Stored data
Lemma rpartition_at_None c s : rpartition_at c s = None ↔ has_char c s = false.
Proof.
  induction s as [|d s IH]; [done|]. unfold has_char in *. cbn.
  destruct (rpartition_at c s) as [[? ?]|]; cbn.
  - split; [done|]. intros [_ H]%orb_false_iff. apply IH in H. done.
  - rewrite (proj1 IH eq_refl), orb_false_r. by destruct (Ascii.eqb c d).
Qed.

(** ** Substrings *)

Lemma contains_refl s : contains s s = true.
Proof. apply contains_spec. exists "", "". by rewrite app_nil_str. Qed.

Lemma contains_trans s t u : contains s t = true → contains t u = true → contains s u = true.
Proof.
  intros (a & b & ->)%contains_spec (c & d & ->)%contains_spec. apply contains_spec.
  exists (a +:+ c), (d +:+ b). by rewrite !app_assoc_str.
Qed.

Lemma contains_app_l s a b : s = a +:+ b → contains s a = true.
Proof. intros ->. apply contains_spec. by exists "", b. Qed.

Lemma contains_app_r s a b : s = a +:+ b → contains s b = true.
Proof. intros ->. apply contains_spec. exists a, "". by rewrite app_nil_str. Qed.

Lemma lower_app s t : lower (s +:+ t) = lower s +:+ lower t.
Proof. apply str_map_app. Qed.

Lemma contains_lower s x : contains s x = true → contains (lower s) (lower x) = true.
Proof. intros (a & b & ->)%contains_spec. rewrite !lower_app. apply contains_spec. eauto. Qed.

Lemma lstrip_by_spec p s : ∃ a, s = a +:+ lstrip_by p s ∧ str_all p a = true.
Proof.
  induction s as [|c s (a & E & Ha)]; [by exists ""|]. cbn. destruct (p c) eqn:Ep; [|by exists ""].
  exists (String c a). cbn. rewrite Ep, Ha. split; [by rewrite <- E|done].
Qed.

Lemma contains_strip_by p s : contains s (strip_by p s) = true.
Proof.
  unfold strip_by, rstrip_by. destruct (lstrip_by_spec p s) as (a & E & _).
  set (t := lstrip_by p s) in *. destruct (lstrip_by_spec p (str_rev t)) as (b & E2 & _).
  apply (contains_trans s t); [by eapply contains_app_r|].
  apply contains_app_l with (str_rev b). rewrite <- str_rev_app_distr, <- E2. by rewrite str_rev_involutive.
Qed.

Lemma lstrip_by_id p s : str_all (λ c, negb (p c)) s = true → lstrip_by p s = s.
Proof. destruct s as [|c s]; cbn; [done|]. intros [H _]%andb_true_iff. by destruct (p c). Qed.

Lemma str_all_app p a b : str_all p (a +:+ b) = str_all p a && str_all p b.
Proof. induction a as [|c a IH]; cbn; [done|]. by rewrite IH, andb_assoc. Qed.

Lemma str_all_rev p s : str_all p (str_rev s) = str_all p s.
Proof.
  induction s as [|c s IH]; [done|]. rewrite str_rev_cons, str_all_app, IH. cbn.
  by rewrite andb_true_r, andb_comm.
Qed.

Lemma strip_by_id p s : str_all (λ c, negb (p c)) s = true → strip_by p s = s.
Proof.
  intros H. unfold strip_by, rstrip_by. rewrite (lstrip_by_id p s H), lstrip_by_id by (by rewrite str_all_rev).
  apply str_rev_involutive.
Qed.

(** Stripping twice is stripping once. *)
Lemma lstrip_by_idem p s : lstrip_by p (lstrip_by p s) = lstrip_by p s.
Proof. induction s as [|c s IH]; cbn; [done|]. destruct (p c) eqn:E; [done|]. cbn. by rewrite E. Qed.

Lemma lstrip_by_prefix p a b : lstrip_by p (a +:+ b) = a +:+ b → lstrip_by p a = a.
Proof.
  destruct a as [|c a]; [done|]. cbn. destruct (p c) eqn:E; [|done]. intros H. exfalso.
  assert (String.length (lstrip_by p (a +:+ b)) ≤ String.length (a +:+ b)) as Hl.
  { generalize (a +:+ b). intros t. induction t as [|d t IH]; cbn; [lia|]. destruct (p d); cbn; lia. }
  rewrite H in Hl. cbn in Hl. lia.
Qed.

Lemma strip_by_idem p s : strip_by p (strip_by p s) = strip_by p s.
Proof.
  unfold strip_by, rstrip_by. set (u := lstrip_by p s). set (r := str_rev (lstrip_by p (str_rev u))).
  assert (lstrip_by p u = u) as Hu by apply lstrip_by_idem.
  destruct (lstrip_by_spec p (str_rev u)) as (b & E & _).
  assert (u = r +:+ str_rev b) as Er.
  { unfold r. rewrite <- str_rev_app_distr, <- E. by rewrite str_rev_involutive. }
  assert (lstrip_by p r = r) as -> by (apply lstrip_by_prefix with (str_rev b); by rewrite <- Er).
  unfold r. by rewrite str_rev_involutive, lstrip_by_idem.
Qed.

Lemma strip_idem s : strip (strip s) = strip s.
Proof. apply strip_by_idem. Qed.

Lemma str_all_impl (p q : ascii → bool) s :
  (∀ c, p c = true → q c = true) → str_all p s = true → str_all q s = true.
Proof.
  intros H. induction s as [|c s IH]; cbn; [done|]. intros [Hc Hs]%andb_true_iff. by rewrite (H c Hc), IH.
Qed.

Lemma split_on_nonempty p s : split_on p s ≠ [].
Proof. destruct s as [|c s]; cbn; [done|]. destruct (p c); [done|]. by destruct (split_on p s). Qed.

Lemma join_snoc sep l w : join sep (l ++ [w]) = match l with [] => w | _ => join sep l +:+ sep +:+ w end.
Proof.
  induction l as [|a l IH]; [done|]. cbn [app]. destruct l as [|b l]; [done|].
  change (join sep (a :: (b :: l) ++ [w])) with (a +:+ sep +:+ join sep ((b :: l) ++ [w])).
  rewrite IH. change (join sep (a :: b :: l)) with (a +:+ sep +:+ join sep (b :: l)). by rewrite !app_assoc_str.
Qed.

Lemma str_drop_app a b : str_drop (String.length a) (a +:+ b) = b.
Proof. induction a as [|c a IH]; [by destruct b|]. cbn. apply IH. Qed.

Exercise goal.
An exact copy of the lines above, from the one containing "exists (String c" through the one containing "Lemma str_all_app p", is the whole of the answer.

Final answer.
  exists (String c a). cbn. rewrite Ep, Ha. split; [by rewrite <- E|done].
Qed.

Lemma contains_strip_by p s : contains s (strip_by p s) = true.
Proof.
  unfold strip_by, rstrip_by. destruct (lstrip_by_spec p s) as (a & E & _).
  set (t := lstrip_by p s) in *. destruct (lstrip_by_spec p (str_rev t)) as (b & E2 & _).
  apply (contains_trans s t); [by eapply contains_app_r|].
  apply contains_app_l with (str_rev b). rewrite <- str_rev_app_distr, <- E2. by rewrite str_rev_involutive.
Qed.

Lemma lstrip_by_id p s : str_all (λ c, negb (p c)) s = true → lstrip_by p s = s.
Proof. destruct s as [|c s]; cbn; [done|]. intros [H _]%andb_true_iff. by destruct (p c). Qed.

Lemma str_all_app p a b : str_all p (a +:+ b) = str_all p a && str_all p b.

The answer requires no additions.